Stieltjes B, Kaufmann W E, van Zijl P C, Fredericksen K, Pearlson G D, Solaiyappan M, Mori S
Department of Radiology and Radiological Science, Johns Hopkins University School of Medicine, 720 Rutland Avenue, Baltimore, MD 21205, USA.
Neuroimage. 2001 Sep;14(3):723-35. doi: 10.1006/nimg.2001.0861.
Diffusion tensor MRI was used to demonstrate in vivo anatomical mapping of brainstem axonal connections. It was possible to identify the corticospinal tract (CST), medial lemniscus, and the superior, medial, and inferior cerebellar peduncles. In addition, the cerebral peduncle could be subparcellated into component tracts, namely, the frontopontine tract, the CST, and the temporo-/parieto-/occipitopontine tract.

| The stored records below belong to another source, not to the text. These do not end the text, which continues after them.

(** [tf.meshgrid(x, y, indexing='xy')] of two vectors: both results have shape
    [len y; len x]; the first repeats [x] along the rows, the second repeats
    [y] along the columns. *)
Definition meshgrid_xy {A} (x y : tensor A) : option (tensor A * tensor A) :=
  match shape x, shape y with
  | [nx], [ny] =>
      Some (mkTensor [ny; nx] (fun idx => x.[[nth 1 idx 0]]),
            mkTensor [ny; nx] (fun idx => y.[[nth 0 idx 0]]))
  | _, _ => None
  end.

Definition zeros_like (t : tensor float32) : tensor float32 :=
  tmap (fun _ => F32.zero) t.

Definition ones_like (t : tensor float32) : tensor float32 :=
  tmap (fun _ => F32.one) t.

(** *** Broadcasting *)

Definition bdim (a b : nat) : option nat :=
  if a =? b then Some a
  else if a =? 1 then Some b
  else if b =? 1 then Some a
  else None.

Fixpoint bshape_aligned (s1 s2 : list nat) : option (list nat) :=
  match s1, s2 with
  | [], [] => Some []
  | a :: s1', b :: s2' =>
      d <- bdim a b ;; s <- bshape_aligned s1' s2' ;; Some (d :: s)
  | _, _ => None
  end.

Definition pad_shape (n : nat) (s : list nat) : list nat :=
  repeat 1 (n - length s) ++ s.

(** Shapes are aligned on their last axes; a missing or unit axis stretches. *)
Definition broadcast_shape (s1 s2 : list nat) : option (list nat) :=
  let n := Nat.max (length s1) (length s2) in
  bshape_aligned (pad_shape n s1) (pad_shape n s2).

(** The position read along an axis of extent [d]. *)
Definition bsel (d i : nat) : nat := if d =? 1 then 0 else i.

Fixpoint bindex_aligned (s idx : list nat) : list nat :=
  match s, idx with
  | d :: s', i :: idx' => bsel d i :: bindex_aligned s' idx'
  | _, _ => []
  end.

(** The index read in an operand of shape [s] for the result index [idx]. *)
Definition bindex (s idx : list nat) : list nat :=
  bindex_aligned s (skipn (length idx - length s) idx).

Definition broadcast2 {A B C} (op : A -> B -> C)
    (a : tensor A) (b : tensor B) : option (tensor C) :=
  s <- broadcast_shape (shape a) (shape b) ;;
  Some (mkTensor s (fun idx =>
          op a.[bindex (shape a) idx] b.[bindex (shape b) idx])).

Definition add := broadcast2 F32.add.
Definition sub := broadcast2 F32.sub.
Definition mul := broadcast2 F32.mul.
Definition div := broadcast2 F32.div.
Definition maximum := broadcast2 F32.maximum.
Definition greater_equal := broadcast2 F32.geb.
Definition less_equal := broadcast2 F32.leb.
Definition logical_and := broadcast2 andb.

Definition negative := tmap F32.neg.
Definition exp := tmap F32.exp.
Definition floor := tmap F32.floor.
Definition is_nan := tmap F32.is_nan.
Definition logical_not := tmap negb.
Definition cast_bool_to_float := tmap F32.of_bool.
Definition cast_float_to_int32 := tmap F32.to_int32.

(** [t ** n] for a literal [n]. *)
Definition pow (t : tensor float32) (n : nat) : tensor float32 :=
  tmap (fun x => F32.pow x n) t.

(** [tf.where(cond, x, y)]. *)
Definition where_ {A} (cond : tensor bool) (x y : tensor A)
    : option (tensor A) :=
  xy <- broadcast2 pair x y ;;
  broadcast2 (fun (c : bool) (p : A * A) => if c then fst p else snd p) cond xy.

(** *** Shape manipulation *)

Definition expand_dims {A} (t : tensor A) (axis : Z) : option (tensor A) :=
  ax <- norm_axis (S (length (shape t))) axis ;;
  Some (mkTensor (insert_at ax 1 (shape t))
                 (fun idx => t.[remove_at ax idx])).

(** Row-major position of an index, and back. *)
Definition ravel (s idx : list nat) : nat :=
  fold_left (fun acc di => acc * fst di + snd di) (combine s idx) 0.

Fixpoint unravel (s : list nat) (k : nat) : list nat :=
  match s with
  | [] => []
  | _ :: s' => k / prod s' :: unravel s' (k mod prod s')
  end.

Definition reshape {A} (t : tensor A) (s : list nat) : option (tensor A) :=
  if prod (shape t) =? prod s
  then Some (mkTensor s (fun idx => t.[unravel (shape t) (ravel s idx)]))
  else None.

(** [tf.tile]: one multiple per axis. *)
Definition tile {A} (t : tensor A) (multiples : list nat)
    : option (tensor A) :=
  if length multiples =? length (shape t)
  then Some (mkTensor
               (map (fun dm => fst dm * snd dm) (combine (shape t) multiples))
               (fun idx =>
                  t.[map (fun id => snd id mod fst id)
                         (combine (shape t) idx)]))
  else None.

Anatomical landmarks and tracking thresholds were established for each fiber and, using these standards, reproducibility of automated tracking as assessed by intra- and interrater reliability was found to be high (kappa > 0.82). Reconstructed fibers corresponded well to existing anatomical knowledge, validating the tracking. Information on the location of individual tracts was coregistered with quantitative MRI maps to automatically measure MRI parameters on a tract-by-tract basis. The results reveal that each tract has a unique spatial signature in terms of water relaxation and diffusion anisotropy.
扩散张量磁共振成像用于在体内展示脑干轴突连接的解剖图谱。能够识别皮质脊髓束(CST)、内侧丘系以及上、中、下小脑脚。此外,大脑脚可被细分为不同的纤维束,即额桥束、皮质脊髓束以及颞/顶/枕桥束。为每条纤维确定了解剖标志和追踪阈值,使用这些标准,通过评估评分者内和评分者间的可靠性发现自动追踪的可重复性很高(kappa>0.82)。重建的纤维与现有的解剖学知识高度吻合,验证了追踪结果。关于各纤维束位置的信息与定量磁共振成像图谱进行了配准,以便逐束自动测量磁共振成像参数。结果表明,每条纤维束在水弛豫和扩散各向异性方面都有独特的空间特征。